§ **Your objective**
Using the material below, work out how many lines contain "resized". Only the number is wanted.

● ● ● ● ●

(** The first empty slot of a [NODE48] that is not full. *)
Lemma free_slot (l : list (option A)) :
  (length (omap id l) < length l)%nat → l !! index_where is_null l = Some None.
Proof.
  intros Hl. destruct (index_where_spec is_null l) as (Hle & Hb & Hx).
  destruct (l !! index_where is_null l) as [o|] eqn:E.
  { specialize (Hx _ eq_refl). by destruct o. }
  apply lookup_ge_None in E. exfalso. assert (Hall : Forall (λ o, is_null o = false) l).
  { apply Forall_lookup. intros i o Hi. apply (Hb i); [|done]. apply lookup_lt_Some in Hi. lia. }
  clear -Hl Hall. induction Hall as [|[x|] l]; cbn in *; [lia| |done]. apply IHHall. lia.
Qed.

Lemma add_child48_room n c x : node_ok n → n_type n = NODE48 → is_byte c → c ∉ (pairs n).*1 →
  (length (pairs n) < 48)%nat →
  ∃ n', add_child48 n c x = Ok n' ∧ added n c x n' ∧ n_type n' = NODE48.
Proof.
  intros H Ht Hc Hf Hroom. pose proof (free48 _ _ H Ht Hc Hf) as Hk.
  pose proof (node_rep48 _ H Ht) as Hr. pose proof (r48_num _ Hr) as Hn.
  pose proof (r48_used _ Hr) as Hu. pose proof (no_children _ H) as Hcl. rewrite Ht in Hcl. cbn in Hcl.
  set (pos := index_where is_null (children n)).
  assert (Hpos : children n !! pos = Some None) by (apply free_slot; lia).
  pose proof (lookup_lt_Some _ _ _ Hpos) as Hlp. pose proof (lookup_lt_Some _ _ _ Hk) as Hlk.
  unfold add_child48. rewrite (proj2 (Z.ltb_lt _ _)) by lia. fold pos.
  rewrite aset_ok by done. cbn [mbind outcome_bind]. rewrite aset_ok by done.
  eexists. split; [done|].
  assert (Hu8 : u8 (Z.of_nat pos + 1) = Z.of_nat pos + 1) by (unfold u8; rewrite Z.mod_small; lia).
  assert (Hnc : u8 (num_children n + 1) = num_children n + 1) by (unfold u8; rewrite Z.mod_small; lia).
  rewrite Hu8, Hnc. set (n' := with_arrays _ _ _ _).
  assert (Hno : ∀ e, n_keys n !! e = Some (Z.of_nat pos + 1) → e = Z.to_nat c).
  { intros e He. destruct (r48_keys _ Hr _ _ He) as [|(? & z & Hz)]; [lia|].
    replace (Z.to_nat (Z.of_nat pos + 1 - 1)) with pos in Hz by lia. congruence. }
  destruct (ilist_update (slot48 (children n)) (n_keys n) (Z.to_nat c) Hlk) as (L & R & HLR).
  assert (Hp : pairs n = L ++ R).
  { unfold pairs. rewrite Ht. rewrite <- (list_insert_id _ _ _ Hk), HLR by done. done. }
  assert (Hslot : <[pos := Some x]> (children n) !! Z.to_nat (Z.of_nat pos + 1 - 1) = Some (Some x)).
  { replace (Z.to_nat _) with pos by lia. by apply list_lookup_insert_eq. }
  assert (Hp' : pairs n' = L ++ (c, x) :: R).
  { unfold pairs. cbn. rewrite Ht, HLR.
    - rewrite (slot48_hit _ _ _ x); [|lia|done]. cbn. unfold is_byte in Hc. do 3 f_equal. lia.
    - intros j k Hj Hjk. eapply (slot48_other n pos _ (Z.to_nat c) 0); [done..|].
      by rewrite list_lookup_insert_ne. }
  split; [|done]. split_and!; [|by rewrite Hp', Hp, Permutation_middle|done].
  split; cbn; [apply H|rewrite length_insert; apply H..|]. rewrite Ht. split; cbn.
  - intros e k He. apply list_lookup_insert_Some in He as [(<- & <- & _)|(Hne & He)].
    + right. split; [lia|]. eauto.
    + destruct (r48_keys _ Hr _ _ He) as [|(? & z & Hz)]; [by left|right]. split; [done|].
      exists z. rewrite list_lookup_insert_ne; [done|]. intros Heq. congruence.
  - intros e e' k Hk0 He He'.
    apply list_lookup_insert_Some in He as [(<- & <- & _)|(Hne & He)];
      apply list_lookup_insert_Some in He' as [(<- & Heq & _)|(Hne' & He')]; [done| | |].
    + symmetry. by apply Hno.
    + subst k. by apply Hno.
    + by eapply (r48_inj _ Hr).
  - destruct (used_insert (children n) pos Hlp) as [a Ha]. rewrite Ha. cbn.
    rewrite Hu. rewrite <- (list_insert_id _ _ _ Hpos) at 1. rewrite Ha. cbn. lia.
  - rewrite Hp', Hn, Hp, !length_app. cbn. lia.
Qed.

(** ** Replacing a full node by the next size *)

(** What a node of another size must keep: the contents and the path. *)
Definition resized n (n' : art_inner A) : Prop :=
  node_ok n' ∧ pairs n' ≡ₚ pairs n ∧ same_path n n'.

Lemma resized_added n n' n'' c x : resized n n' → added n' c x n'' → added n c x n''.
Proof.
  intros (_ & Hp & Hl & Ht) (Hok & Hp' & Hl' & Ht'). split_and!; [done|by rewrite Hp', Hp|].
  unfold same_path in *. rewrite Hl in *. split; [done|]. by rewrite Ht', Ht.
Qed.

Lemma grow4_ok n : node_ok n → n_type n = NODE4 →
  ∃ n', grow4 n = Ok n' ∧ resized n n' ∧ n_type n' = NODE16 ∧ pairs n' = pairs n.
Proof.
  intros H Ht. assert (Hs : small_node n) by (by left). pose proof (node_arr _ H Hs) as Hr.
  destruct (arr_take _ _ Hr) as (Hn & Hk & Hc). destruct (small_len _ _ H Hs Hr) as (Hl & Heq & _).
  pose proof (no_keys _ H) as Hkl. pose proof (no_children _ H) as Hcl. rewrite Ht in *. cbn in Hl, Hkl, Hcl.
  unfold grow4. cbn [alloc_node n_keys children keys_len children_len].
  rewrite !copy_front by (rewrite ?length_replicate; lia). cbn [mbind outcome_bind]. rewrite Hk, Hc, Hn.
  set (ks := _ ++ _). set (ch := (_ <$> _) ++ _).
  destruct (copy_header_ok (with_arrays (alloc_node NODE16) 0 ks ch) n) as (p & -> & Hp & Htk);
    [done|apply H|]. cbn. eexists. split; [done|]. set (n' := {| n_type := _ |}).
  destruct (arr_node_ok n' (pairs n)) as [Hok Hp']; [by right|done| | | |].
  - cbn. unfold ks. rewrite length_app, length_fmap, length_drop, length_replicate. lia.
  - cbn. unfold ch. rewrite length_app, !length_fmap, length_drop, length_replicate. lia.
  - split; cbn; [by eexists|by eexists|apply Hr..].
  - split_and!; [split_and!; [done|by rewrite Hp'|done]|done|done].
Qed.

(** The index array made from a list of distinct keys. *)
Lemma index48_ok ks i idx : NoDup ks → Forall is_byte ks → length idx = 256%nat →
  ∃ idx', index48 ks i idx = Ok idx' ∧ length idx' = 256%nat ∧
    (∀ j k, ks !! j = Some k → idx' !! Z.to_nat k = Some (i + Z.of_nat j + 1)) ∧
    (∀ e, Z.of_nat e ∉ ks → idx' !! e = idx !! e).
Proof.
  intros Hd Hb. revert i idx Hd. induction Hb as [|k ks Hk Hb IH]; intros i idx Hd Hl.
  { exists idx. split_and!; try done. }
  apply NoDup_cons in Hd as [Hk' Hd]. unfold is_byte in Hk. cbn [index48].
  rewrite aset_ok by lia. cbn [mbind outcome_bind].
  destruct (IH (i + 1) (<[Z.to_nat k := i + 1]> idx)) as (idx' & -> & Hl' & Hin & Hout);
    [done|by rewrite length_insert|].
  exists idx'. split_and!; [done..| |].
  - intros [|j] k' Hj; cbn in Hj.
    + injection Hj as <-. rewrite Hout by (by rewrite Z2Nat.id by lia).
      rewrite list_lookup_insert_eq by lia. f_equal. lia.
    + rewrite (Hin _ _ Hj). f_equal. lia.
  - intros e [He1 He2]%not_elem_of_cons. rewrite Hout by done.
    apply list_lookup_insert_ne. lia.
Qed.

● ● ● ● ●

§ **Task response**
3